Exclusif : un album du dessinateur Sempé épuisé depuis 50 ans, réédité par Denoël

Denoël réédite un album impérissable paru en 1968 – et épuisé depuis cinquante ans : « L’Information-Consommation ».
Anna Cabana
Sempé
Sempé (Crédits : ⓒ Sempé)

Est-ce parce que ses dessins se lisent (comme des historiettes drôlement graves, des comptines pour adultes, tout dépend de l'humeur du lecteur) qu'on les aime entre tous ? Est-ce parce qu'au lieu d'un rictus ils révèlent la fossette qui affleure en chacun de nous ? Est-ce parce qu'ils convertissent la colère devant la petitesse du genre humain en une tendresse presque fraternelle - et que cette fraternité est notre seul salut ? Est-ce parce qu'ils sont parfumés à la mélancolie, cette « conscience profonde que nous ne sommes que de braves petits êtres en quête d'autre chose, mais qu'on ne saura jamais quoi.
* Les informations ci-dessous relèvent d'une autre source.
Lemma rebind_Good g r send g' :
  Good g → acyclic (porf (events g) (reads_from g)) →
  r < event_count g → send < event_count g → ¬ tc (porf (events g) (reads_from g)) r send →
  rebind_rf_preserving_known_acyclicity g r send = Ok g' → Good g'.
Proof.
  intros [Hinv _ Ht Hb] Hac Hr Hs Hno Hre. unfold rebind_rf_preserving_known_acyclicity in Hre.
  destruct (rebind_rf_Ok g r send _ g' (inv_core _ Hinv) Hr Hs Hre)
    as (Hcore & Hev & Hrf & Hel & Hrl & Hpc & Hkn & Hpe).
  split; [|by apply cache_ok_None|by rewrite Hev..].
  split; [done|rewrite Hel; constructor|]. split; [|by rewrite Hpe].
  rewrite Hkn, !andb_true_iff. intros [[_ Hrecv] Hsend]. rewrite Hev, Hrf.
  apply (acyclic_add_edge (porf (events g) (reads_from g)) _ send r Hac).
  - intros a b [H|H%rf_edge_set]; [by left; left|].
    destruct H as [[-> [= ->]]|[_ H]]; [by right|by left; right].
  - intros Hrtc%rtc_tc. destruct Hrtc as [->|?]; [|done].
    unfold holds_at in Hrecv, Hsend. destruct (events g !! send) as [e|]; [|done].
    apply is_receive_not_send in Hrecv. congruence.
Qed.

(** *** Backward revisits *)

Lemma new_id_of_kept mask id new : new_id_of mask id = Some new → kept_ids mask !! new = Some id.
Proof.
  unfold new_id_of. destruct (mask !! id) as [[]|] eqn:Em; [|done|done]. intros [= <-].
  apply lookup_lt_Some in Em as Hlt. unfold kept_ids.
  replace (length mask) with (id + (1 + (length mask - id - 1))) by lia.
  rewrite seq_app, List.filter_app, lookup_app_r; simpl.
  - rewrite Em. rewrite bool_decide_eq_true_2 by done.
    rewrite (List.filter_ext (mask_keeps mask) (λ i, bool_decide (mask !! i = Some true)));
      [by rewrite Nat.sub_diag|].
    intros i. unfold mask_keeps. by destruct (mask !! i) as [[]|].
  - apply Nat.eq_le_incl. f_equal. apply List.filter_ext. intros i. unfold mask_keeps.
    by destruct (mask !! i) as [[]|].
Qed.

Lemma porf_query_false g from to :
  Sound g → from < event_count g → to < event_count g → porf_query g from to = Ok false →
  ¬ tc (porf (events g) (reads_from g)) from to.
Proof.
  intros [[Hinv Hcache _ _] Hc] Hf Ht Hq.
  pose proof (consistent_typed _ _ _ _ Hc) as Hty. destruct Hc as (_ & Hac & _).
  destruct (porf_contains_Ok g from to (inv_core _ Hinv) Hcache Hty Hac Hf Ht)
    as (b & c & Hp & _ & Hiff).
  unfold porf_query in Hq. rewrite Hp in Hq. injection Hq as ->. by rewrite <-Hiff.
Qed.

Lemma restricted_tc g mask r a b :
  Restricted g mask r → tc (porf (events r) (reads_from r)) a b →
  ∃ oa ob, kept_ids mask !! a = Some oa ∧ kept_ids mask !! b = Some ob ∧
    tc (porf (events g) (reads_from g)) oa ob.
Proof.
  intros Hr. induction 1 as [x y H|x y z H _ (oy & oz & Hy & Hz & IH)].
  - apply (restricted_porf _ _ _ _ _ Hr) in H as (ox & oy & Hx & Hy & H).
    exists ox, oy. split_and!; [done|done|]. by apply tc_once.
  - apply (restricted_porf _ _ _ _ _ Hr) in H as (ox & oy' & Hx & Hy' & H).
    rewrite Hy in Hy'. injection Hy' as <-. exists ox, oz. split_and!; [done|done|by eapply tc_l].
Qed.

(** The graph of a backward revisit. *)
Lemma revisit_child_Good g mask r recv send new_recv new_send c :
  Sound g → length mask = event_count g → Restricted g mask r →
  ¬ tc (porf (events g) (reads_from g)) recv send →
  new_id_of mask recv = Some new_recv → new_id_of mask send = Some new_send →
  rebind_rf_preserving_known_acyclicity r new_recv new_send = Ok c → Good c.
Proof.
  intros [Hg (_ & Hac & _)] Hlen Hr Hno Hrecv%new_id_of_kept Hsend%new_id_of_kept Hre.
  pose proof (Forall2_length _ _ _ (rs_events _ _ _ Hr)) as Hl.
  eapply (rebind_Good r); [by eapply restricted_Good| | | | |done].
  - refine (acyclic_map (λ k, default 0 (kept_ids mask !! k)) _ _ _ Hac). intros a b.
    rewrite (restricted_porf _ _ _ _ _ Hr). by intros (oa & ob & -> & -> & H).
  - unfold event_count. rewrite <-Hl. by eapply lookup_lt_Some.
  - unfold event_count. rewrite <-Hl. by eapply lookup_lt_Some.
  - intros (oa & ob & Ha & Hb & Htc)%(restricted_tc _ _ _ _ _ Hr).
    rewrite Hrecv in Ha. rewrite Hsend in Hb. by simplify_eq.
Qed.

End good.

Section revisit.
Context {V : Type} `{EqDecision V} (value_lt : V → V → bool) (bound : nat)
  (model : CommunicationModel).
Implicit Types (g : ExplorationGraph V).

Lemma deleted_scan_length g recv send keep eps mask :
  deleted_scan value_lt g recv send model keep eps = Ok (Some mask) → length mask = length keep.
Proof.
  revert keep. induction eps as [|ep eps IH]; intros keep; simpl; [by intros [= ->]|].
  case_decide; [apply IH|]. intros H'. inv_bind. destruct v; [by apply IH|]. inv_bind.
  destruct v0; [|done]. apply vec_set_inv in Hv0 as [_ ->]. apply IH in H'.
  by rewrite length_insert in H'.
Qed.

(** The mask that drops the event [id] alone. *)
Definition all_but g (id : EventId) : list bool := <[id := false]> (replicate (event_count g) true).

Lemma length_all_but g id : length (all_but g id) = event_count g.
Proof. unfold all_but. by rewrite length_insert, length_replicate. Qed.

Lemma all_but_lookup g id a :
  id < event_count g →
  all_but g id !! a = if decide (a < event_count g) then Some (bool_decide (a ≠ id)) else None.
Proof.
  intros Hid. unfold all_but. destruct (decide (a = id)) as [->|Hne].
  - rewrite list_lookup_insert_eq by (by rewrite length_replicate). rewrite decide_True by done.
    by rewrite bool_decide_eq_false_2 by tauto.
  - rewrite list_lookup_insert_ne by done. case_decide.
    + by rewrite lookup_replicate_2, bool_decide_eq_true_2.
    + apply lookup_ge_None. rewrite length_replicate. lia.
Qed.

(** A reschedule drops the block event that is the last of its thread. *)
Lemma reschedule_inv (program : Program V) g tid g' :
  Inv g → reschedule_thread program g tid = Ok (Some g') →
  ∃ id e, last_event_id g tid = Some id ∧ events g !! id = Some e ∧ is_block e = true ∧
    Restricted g (all_but g id) g'.
Proof.
  intros Hinv Hrun. unfold reschedule_thread in Hrun.
  destruct (last_event_id g tid) as [id|] eqn:El; [|done].
  apply bind_Ok_inv in Hrun as (e & He & Hrun). destruct (is_block e) eqn:Eb; [|done].
  simpl in Hrun. apply bind_Ok_inv in Hrun as (nl & _ & Hrun).
  destruct nl as [[recv| | | |]|]; try done. destruct (is_nonblocking recv); [done|].
  apply bind_Ok_inv in Hrun as (has & _ & Hrun). destruct has; [|done].
  apply bind_Ok_inv in Hrun as (mask & [Hlt ->]%vec_set_inv & Hrun).
  apply bind_Ok_inv in Hrun as (r & Hr & [= <-]). fold (all_but g id) in Hr.
  destruct (restrict_Ok g _ Hinv (length_all_but g id)) as (r' & Hr' & Hres).
  rewrite Hr in Hr'. injection Hr' as <-.
  exists id, e. split_and!; try done. unfold event, ExecutionGraph.event in He. fold (events g) in He.
  destruct (events g !! id); [by injection He as ->|done].
Qed.

(** A reschedule keeps a graph sound. *)
Lemma reschedule_thread_Sound (program : Program V) g tid g' :
  Sound bound model g → reschedule_thread program g tid = Ok (Some g') → Sound bound model g'.
Proof.
  intros Hg Hrun.
  destruct (reschedule_inv program g tid g' (good_inv _ _ (sound_good _ _ _ Hg)) Hrun)
    as (last_id & e & _ & He & Hb & Hres).
  eapply restricted_Sound; [done|apply length_all_but| |done].
  intros id e' He' Hm. rewrite all_but_lookup in Hm by (by eapply lookup_lt_Some).
  case_decide; [|done]. injection Hm as Hm%bool_decide_eq_false.
  assert (id = last_id) as -> by (destruct (decide (id = last_id)); tauto). rewrite He in He'.
  injection He' as <-. unfold is_block, is_send, is_receive in *. by destruct (label e).
Qed.

End revisit.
Et quand on le saura, ce sera grave » - selon les termes de feu notre artiste de génie ?

Quel cadeau, en tout cas, de retrouver Jean-Jacques Sempé quinze mois après sa mort, dans cet album paru en 1968 - et épuisé depuis cinquante ans -, où il ironise subtilement sur la civilisation de consommation et la société de l'information...
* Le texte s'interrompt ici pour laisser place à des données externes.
(** Two positions of one bucket are an earlier and a later send of a channel. *)
Lemma channel_pair_bucket s1 s2 :
  channel_pair s1 s2 ↔ ∃ k l i j, (k, l) ∈ channels m ∧ l !! i = Some s1 ∧ l !! j = Some s2 ∧ i < j.
Proof.
  destruct Hm as [_ _ Hf [_ _ _ Hch] _ _ _ _ _]. destruct (Hch Hf) as [_ Hb]. split.
  - intros (Hk1 & Hk2 & (Hlt & e1' & e2' & He1' & He2' & Ht) &
      e1 & e2 & sl1 & sl2 & He1 & Hs1 & He2 & Hs2 & Hd).
    assert (e1' = e1) as -> by congruence. assert (e2' = e2) as -> by congruence.
    set (k := (thread e1, destination sl1)).
    assert (s1 ∈ channel_kept g (kept_ids mask) k) as [i Hi]%list_elem_of_lookup_1.
    { apply channel_kept_elem. split; [done|]. exists e1. split; [done|]. apply on_channel_true. eauto. }
    assert (s2 ∈ channel_kept g (kept_ids mask) k) as [j Hj]%list_elem_of_lookup_1.
    { apply channel_kept_elem. split; [done|]. exists e2. split; [done|]. apply on_channel_true.
      exists sl2. split; [done|]. unfold k. congruence. }
    exists k, (channel_kept g (kept_ids mask) k), i, j. split_and!; [|done|done|].
    + apply Hb. split; [done|]. by intros H; rewrite H in Hi.
    + by apply (increasing_lookup _ _ _ _ _ (channel_increasing k) Hi Hj).
  - intros (k & l & i & j & [-> _]%Hb & Hi & Hj & Hij).
    apply (increasing_lookup _ _ _ _ _ (channel_increasing k) Hi Hj) in Hij.
    apply list_elem_of_lookup_2, channel_kept_elem in Hi as (Hk1 & e1 & He1 & (sl1 & Hs1 & ->)%on_channel_true).
    apply list_elem_of_lookup_2, channel_kept_elem in Hj as (Hk2 & e2 & He2 & (sl2 & Hs2 & [= Ht Hd])%on_channel_true).
    split_and!; [done|done| |by exists e1, e2, sl1, sl2]. split; [done|]. by exists e1, e2.
Qed.

(** The loops of both clauses: every later send that has a reader is compared with the
    earlier sends of its channel. *)
Lemma clause_loop (hit : Event V → ReceiveLabel V → EventId → res bool)
    (H : EventId → ReceiveLabel V → EventId → Prop) :
  (∀ r er rl s1, es !! r = Some er → as_receive er = Some rl → kept mask s1 →
     ∃ b, hit er rl s1 = Ok b ∧ (b = true ↔ H r rl s1)) →
  ∃ b, existsM (λ channel : Channel * list EventId,
      existsM (λ later : nat * EventId,
        c ← vec_get consumers later.2;
        match c with
        | None => Ok false
        | Some r =>
            er ← ExplorationGraph.event (mk_graph m) r;
            match as_receive er with
            | None => Ok false
            | Some rl => existsM (hit er rl) (take later.1 channel.2)
            end
        end) (imap pair channel.2)) (channels m) = Ok b ∧
    (b = true ↔ ∃ s1 s2 r er rl, channel_pair s1 s2 ∧ E s2 r ∧ es !! r = Some er ∧
       as_receive er = Some rl ∧ H r rl s1).
Proof.
  intros Hhit. pose proof (tb_graph _ _ _ _ Hm) as Hg.
  assert (∀ k l id, (k, l) ∈ channels m → id ∈ l → kept mask id) as Hkept.
  { intros k l id Hkl Hid. pose proof (tb_events _ _ _ _ Hm) as [_ _ _ Hch].
    destruct (Hch (tb_fifo _ _ _ _ Hm)) as [_ Hb]. apply Hb in Hkl as [-> _].
    by apply channel_kept_elem in Hid as [? _]. }
  match goal with |- ∃ b, existsM ?p _ = _ ∧ _ => set (test := p) end.
  destruct (existsM_spec test (λ channel, ∃ jl, jl ∈ imap pair channel.2 ∧
       ∃ r er rl s1, E jl.2 r ∧ es !! r = Some er ∧ as_receive er = Some rl ∧
         s1 ∈ take jl.1 channel.2 ∧ H r rl s1) (channels m)) as (b & Hb & Hiff).
  - intros [k l] Hkl. unfold test. apply existsM_spec. intros [j s2] Hj%imap_pair_elem. simpl in *.
    pose proof (Hkept k l s2 Hkl (list_elem_of_lookup_2 _ _ _ Hj)) as Hk2.
    destruct (kept_event g mask Hlen s2 Hk2) as [e2 He2]. pose proof (lookup_lt_Some _ _ _ He2) as Hlt.
    destruct Hcons as [Hcl Hct]. destruct (lookup_lt_is_Some_2 consumers s2) as [c Hc]; [by rewrite Hcl|].
    rewrite (vec_get_Ok _ _ _ Hc). simpl. destruct c as [r|].
    2:{ exists false. split; [done|]. split; [done|]. intros (r & er & rl & s1 & Hr & _).
        apply Hct in Hr. congruence. }
    apply Hct in Hc. destruct (Hvalid _ _ Hc) as (_ & _ & er & rl & _ & _ & Her & Hrl & _).
    rewrite Hg, (event_Ok _ _ _ Her). simpl. rewrite Hrl.
    destruct (existsM_spec (hit er rl) (H r rl) (take j l)) as (b & Hb & Hiff).
    + intros s1 (i & Hi & Hs1)%elem_of_take_lt. apply Hhit; [done..|].
      by apply (Hkept k l), list_elem_of_lookup_2 with i.
    + exists b. split; [done|]. rewrite Hiff. split.
      * intros (s1 & Hs1 & Hh). by exists r, er, rl, s1.
      * intros (r' & er' & rl' & s1 & Hr' & Her' & Hrl' & Hs1 & Hh). apply Hct in Hc, Hr'.
        assert (r' = r) as -> by congruence. assert (rl' = rl) as -> by congruence. eauto.
  - exists b. split; [done|]. rewrite Hiff. setoid_rewrite channel_pair_bucket. split.
    + intros ([k l] & Hkl & [j s2] & Hj%imap_pair_elem & r & er & rl & s1 & Hr & Her & Hrl & Hs1 & Hh).
      simpl in *. apply elem_of_take_lt in Hs1 as (i & Hi & Hs1).
      exists s1, s2, r, er, rl. split_and!; [|done..]. by exists k, l, i, j.
    + intros (s1 & s2 & r & er & rl & (k & l & i & j & Hkl & Hi & Hj & Hij) & Hr & Her & Hrl & Hh).
      exists (k, l). split; [done|]. exists (j, s2). split.
      * apply elem_of_lookup_imap. by exists j, s2.
      * exists r, er, rl, s1. split_and!; [done..| |done]. simpl. apply elem_of_take_lt. eauto.
Qed.


Abbreviation takes rl s := (accepts_send (graph_ g) rl s = true).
Quel cadeau, en effet, de retrouver ses « braves petits êtres », tout tout petits, en pardessus abattus, silhouettes indifférenciées accablées tour à tour par un métro dévorant, des affiches ou des bibliothèques vertigineuses, voûtées sous le poids de la vie, le nez piquant vers le bas, mais pas trop non plus, parce qu'ils sont conditionnés pour avancer malgré tout... Parfois le petit bonhomme est seul, parfois ils sont des centaines, parfois il y a une petite dame, même posture courbée, on la distingue à son sac à main et aux cheveux qui s'échappent de son chapeau évidemment avachi. Sempé, c'est l'individu contre les masses, l'être face à « la foule déchaînée » - pour reprendre un morceau du titre du roman de Thomas Hardy Far from the Madding Crowd.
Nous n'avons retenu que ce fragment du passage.